'''
(** X11.  When the parser yields pages but the chunker finds no sentence in
    them (pages of white space only), [processDocument] returns the
    failure [No text chunks could be generated.]; by then the page count
    has been written with the status [processing], and the last request
    sets the status to [failed].  Nothing is embedded or stored. *)
Theorem processDocument_no_chunks (documentId : string) (w : World)
    (doc : Document.t) (file : list Byte.byte) (result : TextResult.t) :
  let fetched := logged (SelectDocument documentId) w in
  let total := TextResult.total result in
  db_error env (log w) (SelectDocument documentId) = None →
  documents w !! documentId = Some doc →
  storage_download env (log fetched) (Document.file_url doc) = inr file →
  getText env file = inr result →
  TextResult.pages result ≠ [] →
  sentence_stream (pages_of result) = [] →
  (∀ seen status extraFields,
     db_error env seen (UpdateDocument documentId status extraFields) = None) →
  ∃ w',
    processDocument env documentId w
    = (Return (Failure "No text chunks could be generated."), w')
    ∧ new_requests w w'
      = [SelectDocument documentId; Download (Document.file_url doc);
         UpdateDocument documentId processing (Some total);
         UpdateDocument documentId failed None]
    ∧ document_chunks w' = document_chunks w
    ∧ documents w' !! documentId
      = Some {| Document.file_url := Document.file_url doc;
                Document.total_pages := Some total;
                Document.status := failed |}.
Proof.
  cbv zeta. intros Hselect Hdoc Hfile Htext Hpages Hstream Hdb.
  assert (Hchunks : chunkText (pages_of result) = [])
    by (unfold chunkText; by rewrite Hstream).
  eexists. split.
  - unfold processDocument, try_catch.
    erewrite bind_run by apply select_document_run.
    rewrite Hselect, Hdoc. simpl.
    erewrite bind_run by apply download_run.
    simpl in Hfile |- *. rewrite Hfile. simpl.
    unfold extractTextFromPdf. rewrite Htext.
    fold (pages_of result).
    unfold mbind at 1, M_bind at 1, mret at 1, M_ret at 1.
    rewrite bool_decide_eq_false_2
      by (unfold pages_of; rewrite length_fmap; by destruct (TextResult.pages result)).
    erewrite bind_run by apply updateDocumentStatus_result.
    rewrite Hchunks. simpl.
    erewrite bind_run by apply updateDocumentStatus_result.
    reflexivity.
  - split_and!.
    + apply new_requests_app. rewrite !document_updated_log. simpl.
      by rewrite <- !app_assoc.
    + by rewrite !(proj1 (document_updated_chunks _ _ _ _)).
    + erewrite document_updated_accepted; [| apply Hdb |].
      2: { erewrite document_updated_accepted; [reflexivity | apply Hdb |].
           exact Hdoc. }
      done.
Qed.

(** *** Failures of the embedding *)

Lemma caught_run (documentId : string) (e : Exn) (w : World) :
  (Documents.updateDocumentStatus env documentId failed None
   ≫= λ _ : bool, mret (Failure (message_of e))) w
  = (Return (Failure (message_of e)),
     document_updated env documentId failed None w).
Proof. by erewrite bind_run by apply updateDocumentStatus_result. Qed.

(** X12.  Without the API key the text is extracted and the page count
    stored, then [processDocument] fails with the message of the missing
    key: no embedding request is made, no chunk is stored, and the status
    ends as [failed]. *)
Theorem processDocument_without_key (documentId : string) (w : World)
    (doc : Document.t) (file : list Byte.byte) (result : TextResult.t) :
  let fetched := logged (SelectDocument documentId) w in
  let total := TextResult.total result in
  db_error env (log w) (SelectDocument documentId) = None →
  documents w !! documentId = Some doc →
  storage_download env (log fetched) (Document.file_url doc) = inr file →
  getText env file = inr result →
  chunkText (pages_of result) ≠ [] →
  has_api_key env = false →
  (∀ seen status extraFields,
     db_error env seen (UpdateDocument documentId status extraFields) = None) →
  ∃ w',
    processDocument env documentId w
    = (Return (Failure "GEMINI_API_KEY environment variable is not set."), w')
    ∧ new_requests w w'
      = [SelectDocument documentId; Download (Document.file_url doc);
         UpdateDocument documentId processing (Some total);
         UpdateDocument documentId failed None]
    ∧ document_chunks w' = document_chunks w
    ∧ documents w' !! documentId
      = Some {| Document.file_url := Document.file_url doc;
                Document.total_pages := Some total;
                Document.status := failed |}.
Proof.
  cbv zeta. intros Hselect Hdoc Hfile Htext Hchunks Hkey Hdb.
  assert (Hpages : pages_of result ≠ []).
  { intros E. apply Hchunks. by rewrite E. }
  eexists. split.
  - rewrite (processDocument_after_extraction documentId w doc file result)
      by done.
    erewrite try_catch_throw;
      [| erewrite bind_throw; [reflexivity |];
         by apply generateEmbeddings_without_key].
    apply (caught_run documentId (Error NO_API_KEY)).
  - unfold extracted. split_and!.
    + apply new_requests_app. rewrite !document_updated_log. simpl.
      by rewrite <- !app_assoc.
    + by rewrite !(proj1 (document_updated_chunks _ _ _ _)).
    + erewrite document_updated_accepted; [| apply Hdb |].
      2: { erewrite document_updated_accepted; [reflexivity | apply Hdb |].
           exact Hdoc. }
      done.
Qed.

(** X13.  When the embedding endpoint answers batch [k] with a status that is
    not a success, after answering the batches before it, the run fails
    with the message built from that status and body.  The batches after
    [k] are not sent, and although [k] batches were embedded, no chunk is
    stored: rows are inserted only once every embedding has arrived. *)
Theorem processDocument_embedding_rejected (documentId : string) (w : World)
    (doc : Document.t) (file : list Byte.byte) (result : TextResult.t)
    (k status : nat) (body : string) :
  let fetched := logged (SelectDocument documentId) w in
  let total := TextResult.total result in
  let w3 := extracted env documentId doc total w in
  let bs := batches (content <$> chunkText (pages_of result)) in
  db_error env (log w) (SelectDocument documentId) = None →
  documents w !! documentId = Some doc →
  storage_download env (log fetched) (Document.file_url doc) = inr file →
  getText env file = inr result →
  has_api_key env = true →
  (k < length bs)%nat →
  (∀ j, (j < k)%nat → ∃ vs, reply_at env w3 RETRIEVAL_DOCUMENT bs j = EmbedOk vs) →
  reply_at env w3 RETRIEVAL_DOCUMENT bs k = EmbedStatus status body →
  ∃ w',
    processDocument env documentId w
    = (Return (Failure ("Gemini embedding API error (" +:+ pretty status
                        +:+ "): " +:+ body)), w')
    ∧ new_requests w w'
      = [SelectDocument documentId; Download (Document.file_url doc);
         UpdateDocument documentId processing (Some total)]
        ++ embed_requests RETRIEVAL_DOCUMENT (take (S k) bs)
        ++ [UpdateDocument documentId failed None]
    ∧ document_chunks w' = document_chunks w.
Proof.
  cbv zeta. intros Hselect Hdoc Hfile Htext Hkey Hk Hbefore Hstatus.
  assert (Hchunks : chunkText (pages_of result) ≠ []).
  { intros E. rewrite E in Hk. simpl in Hk. lia. }
  assert (Hpages : pages_of result ≠ []).
  { intros E. apply Hchunks. by rewrite E. }
  eexists. split.
  - rewrite (processDocument_after_extraction documentId w doc file result)
      by done.
    erewrite try_catch_throw.
    + apply (caught_run documentId (embedding_error status body)).
    + erewrite bind_throw; [reflexivity |].
      rewrite (generateEmbeddings_batches env RETRIEVAL_DOCUMENT _ _ Hkey).
      by apply embed_batches_status.
  - unfold extracted. split.
    + apply new_requests_app. rewrite !document_updated_log. simpl.
      rewrite document_updated_log. simpl.
      by rewrite <- !app_assoc.
    + rewrite !(proj1 (document_updated_chunks _ _ _ _)). simpl.
      by rewrite !(proj1 (document_updated_chunks _ _ _ _)).
Qed.

(** *** Storing the rows *)

(** Once every batch is embedded, the run is the run of the insertion
    loop, followed by the update to [ready] when the loop ends. *)
Lemma processDocument_insertion (documentId : string) (w : World)
    (doc : Document.t) (file : list Byte.byte) (result : TextResult.t)
    (vss : list (list (list number))) :
  let chunks := chunkText (pages_of result) in
  let w3 := extracted env documentId doc (TextResult.total result) w in
  let rows := chunk_rows documentId chunks (concat vss) in
  db_error env (log w) (SelectDocument documentId) = None →
  documents w !! documentId = Some doc →
  storage_download env (log w ++ [SelectDocument documentId])
    (Document.file_url doc) = inr file →
  getText env file = inr result →
  chunks ≠ [] →
  has_api_key env = true →
  all_answered env RETRIEVAL_DOCUMENT (log w3) (batches (content <$> chunks)) vss →
  processDocument env documentId w
  = match insert_batches env documentId (row_batches rows)
            (embedded (content <$> chunks) w3) with
    | (Return (Some r), w5) => (Return r, w5)
    | (Return None, w5) =>
        (Return Success, document_updated env documentId ready None w5)
    | (Throw e, w5) =>
        (Return (Failure (message_of e)),
         document_updated env documentId failed None w5)
    end.
Proof.
  cbv zeta. intros Hselect Hdoc Hfile Htext Hchunks Hkey Hall.
  assert (Hpages : pages_of result ≠ []).
  { intros E. apply Hchunks. by rewrite E. }
  rewrite (processDocument_after_extraction documentId w doc file result)
    by done.
  unfold try_catch.
  erewrite bind_run; cycle 1.
  { rewrite (generateEmbeddings_batches env RETRIEVAL_DOCUMENT _ _ Hkey).
    by apply embed_batches_ok. }
  cbv zeta. simpl app.
  fold (embedded (content <$> chunkText (pages_of result))
          (extracted env documentId doc (TextResult.total result) w)).
  set (rows := chunk_rows _ _ _). set (w4 := embedded _ _).
  unfold mbind at 1, M_bind at 1. rewrite insert_loop_row_batches.
  destruct (insert_batches env documentId (row_batches rows) w4)
    as [[[r |] | e] w5]; [done | | apply caught_run].
  by erewrite bind_run by apply updateDocumentStatus_result.
Qed.

Lemma chunk_rows_lookup (documentId : string) (chunks : list TextChunk)
    (embeddings : list (list number)) (i : nat) (row : ChunkRow.t) :
  chunk_rows documentId chunks embeddings !! i = Some row ↔
  ∃ chunk, chunks !! i = Some chunk
           ∧ row = {| ChunkRow.document_id := documentId;
                      ChunkRow.chunk_index := i;
                      ChunkRow.content := content chunk;
                      ChunkRow.page_start := page_start chunk;
                      ChunkRow.page_end := page_end chunk;
                      ChunkRow.token_count := token_count chunk;
                      ChunkRow.embedding := embeddings !! i |}.
Proof.
  unfold chunk_rows. rewrite list_lookup_imap.
  destruct (chunks !! i) as [chunk |]; simpl.
  - split; [intros [= <-]; by exists chunk | by intros (? & [= <-] & ->)].
  - split; [done | by intros (? & ? & _)].
Qed.

Lemma all_answered_pointwise (vector : string → list number) (seen : list Request)
    (bs : list (list string)) :
  (∀ seen (texts : list string),
     batchEmbedContents env seen texts RETRIEVAL_DOCUMENT = EmbedOk (vector <$> texts)) →
  all_answered env RETRIEVAL_DOCUMENT seen bs (fmap (M := list) vector <$> bs).
Proof.
  intros H. revert seen. induction bs as [| b bs IH]; intros seen; [done |].
  simpl. split; [apply H | apply IH].
Qed.

Lemma all_accepted_always (seen : list Request) (bs : list (list ChunkRow.t)) :
  (∀ seen b, db_error env seen (InsertChunks b) = None) →
  all_accepted env seen bs.
Proof.
  intros H. revert seen. induction bs as [| b bs IH]; intros seen; [done |].
  simpl. split; [apply H | apply IH].
Qed.

Lemma concat_fmap_fmap {A B} (f : A → B) (ls : list (list A)) :
  concat (fmap (M := list) f <$> ls) = f <$> concat ls.
Proof.
  induction ls as [| l ls IH]; [done |].
  rewrite fmap_cons. simpl. by rewrite fmap_app, IH.
Qed.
'''
(ASSIGNMENT)
Set down, please, the lines from the line holding "(∀ seen b, db_error" through the final line of the data, exactly and with nothing added.

(TASK SOLUTION)
  (∀ seen b, db_error env seen (InsertChunks b) = None) →
  all_accepted env seen bs.
Proof.
  intros H. revert seen. induction bs as [| b bs IH]; intros seen; [done |].
  simpl. split; [apply H | apply IH].
Qed.

Lemma concat_fmap_fmap {A B} (f : A → B) (ls : list (list A)) :
  concat (fmap (M := list) f <$> ls) = f <$> concat ls.
Proof.
  induction ls as [| l ls IH]; [done |].
  rewrite fmap_cons. simpl. by rewrite fmap_app, IH.
Qed.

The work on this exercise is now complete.